All are invited to come help create the world’s largest s’more and celebrate the light and warmth of the historic fireplace built for Camp Meade, Middlesex, with the Civilian Conservation Corps in the 1930s.
In addition to food, music and fire, the event will feature fire artists and dancers along with “burnaments,” which participants affix to a bonfire structure and send them off into the great beyond. There will be an evergreen maze as well as a bouncy house for kids.
The cracker portion of the s’more will be baked on site by the bakers at Red Hen. The organic marshmallows will be provided by Monarch and Milkweed from Burlington while Nutty Steph’s chocolatiers will provide the essential chocolate for the Middlesex world record s’more which will be approximately 4 by 8 feet.
“We invite people of all ages and stripes to come and help assemble the oversized s’mores, and then when assembled and all the ingredients melded together, we will cut it up and hand out s’mores to all attendees on a first-come first-served basis. All of this will be overseen by our official S’morester Shepherds appropriately attired for the gravity of the rituals,” said organizer Russ Bennett.
The fire-centric focus of the event goes beyond the giant bonfire. There will be warming barrels of fires for hanging around and a large urn of fire for warmth and conviviality.
The Middlesex Volunteer Fire Department will be on hand to hose things down as needed. People will also be able to learn about the importance of becoming a member of the fire department and volunteering to be part of the team that protects the community.
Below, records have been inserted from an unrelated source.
Definition dec_short (key_prefix : list Z) (db_hash : option bytes) (buf : bytes) (payload_start : Z) : R node :=
  '(key_ext, content) ← must (SplitString (drop (Z.to_nat payload_start) buf));
  key_ext ← or_panic "slice bounds out of range" (compact_to_hex key_ext);
  if hasTerm key_ext then
    if (length content =? 0)%nat then
      v ← resolve_val_n_by_hex_k (key_prefix ++ key_ext); ret (NShort key_ext v db_hash)
    else
      '(content, _) ← must (SplitString content);
      if (length content =? HashLength)%nat then ret (NShort key_ext (NValue None) (Some content))
      else if (0 <? Z.of_nat (length content)) && (Z.of_nat (length content) <=? MaxValueSizeToStoreInTrie schema) then
        enc_hash ← or_panic "rlp error" (ValueStorageToHashEncoding schema content);
        ret (NShort key_ext (NValue (Some (internal_value content enc_hash))) db_hash)
      else panic "assertion failed"
  else
    '(val, _) ← dec_node (key_prefix ++ key_ext) None content;
    ret (NShort key_ext val
           (match val, db_hash with NHash _, None => Some (keccak256 buf) | _, _ => db_hash end)).

(** The loop of [dec_full] over the children [i], [i+1], ... *)
Fixpoint dec_children (key_prefix : list Z) (cnt : nat) (i : Z) (enc : bytes) : R (list node) :=
  match cnt with
  | O => ret []
  | S cnt => '(c, enc) ← dec_node (key_prefix ++ [i]) None enc; cs ← dec_children key_prefix cnt (i + 1) enc; ret (c :: cs)
  end.

Definition dec_full (key_prefix : list Z) (db_hash : option bytes) (enc : bytes) : R node :=
  cs ← dec_children key_prefix full_node_child_cnt 0 enc; ret (NFull cs db_hash).
End dec.

(** One unit of fuel for each level of nesting. *)
Fixpoint dec_node (fuel : nat) (key_prefix : list Z) (db_hash : option bytes) (buf : bytes) : R (node * bytes) :=
  match fuel with
  | O => panic "out of fuel"
  | S fuel =>
      '(kind, tagsize, total_size) ← must (ReadKind buf);
      let payload := drop (Z.to_nat tagsize) (take (Z.to_nat total_size) buf) in
      let rest := drop (Z.to_nat total_size) buf in
      match kind with
      | KList =>
          size ← must (CountValues payload);
          if (size =? 1) || (size =? 2) then
            n ← dec_short (dec_node fuel) key_prefix db_hash (take (Z.to_nat total_size) buf) tagsize; ret (n, rest)
          else if size =? 16 then n ← dec_full (dec_node fuel) key_prefix db_hash payload; ret (n, rest)
          else panic "impossible"
      | KString =>
          if (length payload =? 0)%nat then ret (NNil, rest)
          else if (length payload =? HashLength)%nat then ret (NHash payload, rest)
          else panic "impossible"
      | KByte => panic "impossible"
      end
  end.

(** A node has at most as many levels as its key has nibbles. *)
Definition dec_fuel : nat := 80.

Definition resolve (hash : bytes) (key_prefix : list Z) : R node :=
  db ← get_st;
  match GetNode db hash with
  | None => panic "assertion failed"
  | Some buf =>
      '(n, _) ← dec_node dec_fuel key_prefix (Some hash) buf;
      match n with NNil => panic "assertion failed" | _ => ret n end
  end.

(** ** Iteration: [ForEach] *)
Section for_each.
Context (with_values : bool).

(** The list of the calls of the callback. *)
Fixpoint for_each_node (fuel : nat) (n : node) (prefix : list Z) : R (list (bytes * option Value)) :=
  match fuel with
  | O => panic "out of fuel"
  | S fuel =>
      match n with
      | NHash h => n ← resolve h prefix; for_each_node fuel n prefix
      | NShort key_part val _ =>
          let key_extended := prefix ++ key_part in
          match val with
          | NValue v =>
              key ← or_panic "can't convert hex key" (hex_to_keybytes key_extended);
              val ← (match v with None => if with_values then resolve_val_n key else ret val | Some _ => ret val end);
              match val with NValue v => ret [(key, v)] | _ => panic "impossible" end
          | _ => for_each_node fuel val key_extended
          end
      | NFull children _ =>
          calls ← map_each (fun p => match snd p with NNil => ret [] | c => for_each_node fuel c (prefix ++ [fst p]) end)
                    (imap (fun i c => (Z.of_nat i, c)) children);
          ret (concat calls)
      | _ => panic "impossible"
      end
  end.
End for_each.

Definition ForEach (fuel : nat) (root_hash : bytes) (with_values : bool) : R (list (bytes * option Value)) :=
  for_each_node with_values fuel (NHash root_hash) [].

(** The calls of the callback of [ForEachNodeHash]. *)
Fixpoint for_each_node_hash (fuel : nat) (n : node) (prefix : list Z) : R (list (bytes * bytes)) :=
  match fuel with
  | O => panic "out of fuel"
  | S fuel =>
      match n with
      | NHash h =>
          db ← get_st; n ← resolve h prefix;
          calls ← for_each_node_hash fuel n prefix;
          ret ((h, default [] (GetNode db h)) :: calls)
      | NShort key_part val _ =>
          match val with NValue _ => ret [] | _ => for_each_node_hash fuel val (prefix ++ key_part) end
      | NFull children _ =>
          calls ← map_each (fun p => match snd p with NNil => ret [] | c => for_each_node_hash fuel c (prefix ++ [fst p]) end)
                    (imap (fun i c => (Z.of_nat i, c)) children);
          ret (concat calls)
      | _ => panic "impossible"
      end
  end.

(** ** Insertion and deletion: [writer.go] *)
Definition shift (key_part_val : node) (hash : option bytes) (new_prefix : list Z) (pivot : Z) (new_suffix : list Z) (key_part : list Z) (up : bool) : R node :=
  val ← (match key_part_val with
         | NValue None => resolve_val_n_by_hex_k (new_prefix ++ pivot :: new_suffix)
         | v => ret v
         end);
  ret (if up then NShort (pivot :: new_suffix) val hash
       else match new_suffix with [] => val | _ => NShort new_suffix val hash end).

Definition child (children : list node) (i : Z) : R node :=
  or_panic "index out of range" (if i <? 0 then None else children !! Z.to_nat i).
Definition set_child (children : list node) (i : Z) (c : node) : list node := <[Z.to_nat i := c]> children.

(** The nibble at a position of [kbuf_0]. *)
Definition nibble (kbuf : list Z) (pos : nat) : R Z := or_panic "index out of range" (kbuf !! pos).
“We would like to have everyone decorate the large evergreen burning bush sculpture that will then warm us all. We encourage everyone to bring a note or message or memento that has some meaning to them, a memory of some kind. They could be about the past (last year’s resolutions perhaps) or the future (next year’s hope for the future) and attach them to what will become our bonfire once it is lit. These will be our burnaments and they can be hung on the structure from now until it goes up in smoke,” Bennett said.